Upon the question of whether the respondent was negligent in not applying the test earlier, the extent to which that test was applied in the city of Tacoma in similar cases had a material bearing. It has been repeatedly held that the failure on the part of physicians to take X-ray pictures, or have them taken, as an aid to a correct diagnosis, when X-ray machines are available and are commonly used by physicians in similar cases, may be actionable negligence. Hoover v. McCormick, 197 Ky. 509,247 S.W. 718; James v.
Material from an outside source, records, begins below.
(** The whole promotion: some eligible verdicts move, chosen oldest first, the rest
    stay, and afterwards the idle total fits or nothing eligible is left. *)
Lemma budget_promotion plan policy budget :
  idle_volume_budget policy = Some budget →
  let floor := as_secs_f64 (idle_volume_floor policy) in
  let plan' := promote_over_idle_volume_budget plan policy in
  ∃ vs, rp_held plan ≡ₚ vs ++ rp_held plan' ∧
    rp_candidates plan' ≡ₚ rp_candidates plan ++ ((λ v, with_hold v None) <$> vs) ∧
    Forall (λ v, budget_eligible floor v = true) vs ∧
    (∀ v w, v ∈ vs → w ∈ rp_held plan' → budget_eligible floor w = true →
       cmp_le age_cmp v w) ∧
    ((idle_total (rp_held plan') ≤ budget)%Z ∨
     Forall (λ w, budget_eligible floor w = false) (rp_held plan')).
Proof.
  intros Hb. cbv zeta. unfold promote_over_idle_volume_budget. rewrite Hb.
  destruct (Z.leb_spec (idle_total (rp_held plan)) budget) as [Hle|Hgt].
  { exists []. rewrite app_nil_r. split_and!; [done..|constructor|set_solver|by left]. }
  set (floor := as_secs_f64 _). set (held := rp_held plan) in *.
  set (eligible := sort_by (index_cmp held) (eligible_indices floor held)).
  destruct (select_over_budget_spec held budget (idle_total held) eligible) as (k & -> & Hk).
  set (idx := sort_by _ (take k eligible)).
  assert (NoDup eligible) as Hnd.
  { unfold eligible. rewrite sort_by_perm. apply NoDup_filterb, NoDup_seq. }
  assert (NoDup (take k eligible)) as Hndk.
  { rewrite <-(take_drop k eligible) in Hnd. by apply NoDup_app in Hnd as []. }
  assert (idx ≡ₚ take k eligible) as Hidx by apply sort_by_perm.
  assert (∀ i, i ∈ eligible ↔ ∃ v, held !! i = Some v ∧ budget_eligible floor v = true) as Hel.
  { intros i. unfold eligible. by rewrite elem_of_sort_by, elem_of_eligible_indices. }
  assert (∀ i, i ∈ idx → i ∈ eligible) as Hsub.
  { intros i. rewrite Hidx. intros Hi. rewrite <-(take_drop k eligible). set_solver. }
  destruct (remove_indices_spec idx held []) as (vs & Hvs & Hmoved & Hperm).
  { by apply descending_sorted. }
  { apply Forall_forall. intros i Hi. apply Hsub, Hel in Hi as (v & Hv & _). by eapply lookup_lt_Some. }
  destruct (remove_indices held idx []) as [held' moved] eqn:Hrm.
  cbn [rp_held rp_candidates fst snd] in *. simpl in Hmoved. subst moved.
  assert (Forall (λ v, budget_eligible floor v = true) vs) as Hve.
  { apply Forall_forall. intros v Hv. apply list_elem_of_lookup in Hv as [n Hn].
    eapply Forall2_lookup_r in Hvs as (i & Hi & Hiv); [|exact Hn].
    apply list_elem_of_lookup_2, Hsub, Hel in Hi as (w & Hw & He). congruence. }
  assert (∀ w, w ∈ held' → budget_eligible floor w = true →
            ∃ j, j ∈ drop k eligible ∧ held !! j = Some w) as Hleft.
  { intros w. by apply (remaining_eligible floor held vs held' idx). }
  exists vs. split_and!; [done|by rewrite reverse_Permutation|done| |].
  - intros v w Hv Hw He. apply list_elem_of_lookup in Hv as [n Hn].
    destruct (Hleft w Hw He) as (j & Hjd & Hjw).
    eapply Forall2_lookup_r in Hvs as (i & Hi & Hiv); [|exact Hn].
    apply list_elem_of_lookup_2 in Hi. rewrite Hidx in Hi.
    assert (Hs := sort_by_sorted (index_cmp held) (eligible_indices floor held)).
    fold eligible in Hs. rewrite <-(take_drop k eligible) in Hs.
    eapply StronglySorted_app_1_elem_of in Hs; [|exact Hi|exact Hjd].
    unfold cmp_le, index_cmp, cmp_on in Hs. by rewrite Hiv, Hjw in Hs.
  - destruct Hk as [Hall|Hk]; [right|left].
    + apply Forall_forall. intros w Hw. apply not_true_is_false. intros He.
      destruct (Hleft w Hw He) as (j & Hj & _).
      assert (drop k eligible = []) as Hd; [|rewrite Hd in Hj; by apply elem_of_nil in Hj].
      rewrite <-(take_drop k eligible) in Hall at 2. apply (app_inv_head (take k eligible)).
      by rewrite app_nil_r.
    + rewrite <-Hidx, <-(idle_total_eligible floor held vs idx) in Hk by done.
      rewrite Hperm, idle_total_app in Hk. lia.
Qed.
Grigsby, 114 Kan. 627, 220 P. 267;Whitson v. Hillis, 55 N.D. 797, 215 N.W. 480; McBride v.Saylin, 6 Cal. 2d 134, 56 P.2d 941.

It is true that this court, in Wells v. Ferry-Baker LumberCo., 57 Wash. 658, 107 P. 869, 29 L.R.A. (N.S.) 426, held that the failure of a surgeon to make use of an X-ray machine to determine whether a patient's wrist was fractured was not negligence, under the particular facts in that case. It must be remembered, however, that, when that case was decided, almost thirty years ago, X-ray machines were not used as extensively as they are at the present time.

Applying the rule with reference to making use of the X-ray, it follows that the extent to which the rabbit test was applied in the city of Tacoma, was a material subject of inquiry, as bearing upon whether the respondent was guilty of negligence in failing to make use of it at an earlier date. The testimony offered and rejected was material and competent, and its rejection was prejudicial error.

The judgment will be reversed, and the cause remanded *260 with direction to the superior court to grant a new trial.

STEINERT, C.J., HOLCOMB, BLAKE, and ROBINSON, JJ., concur.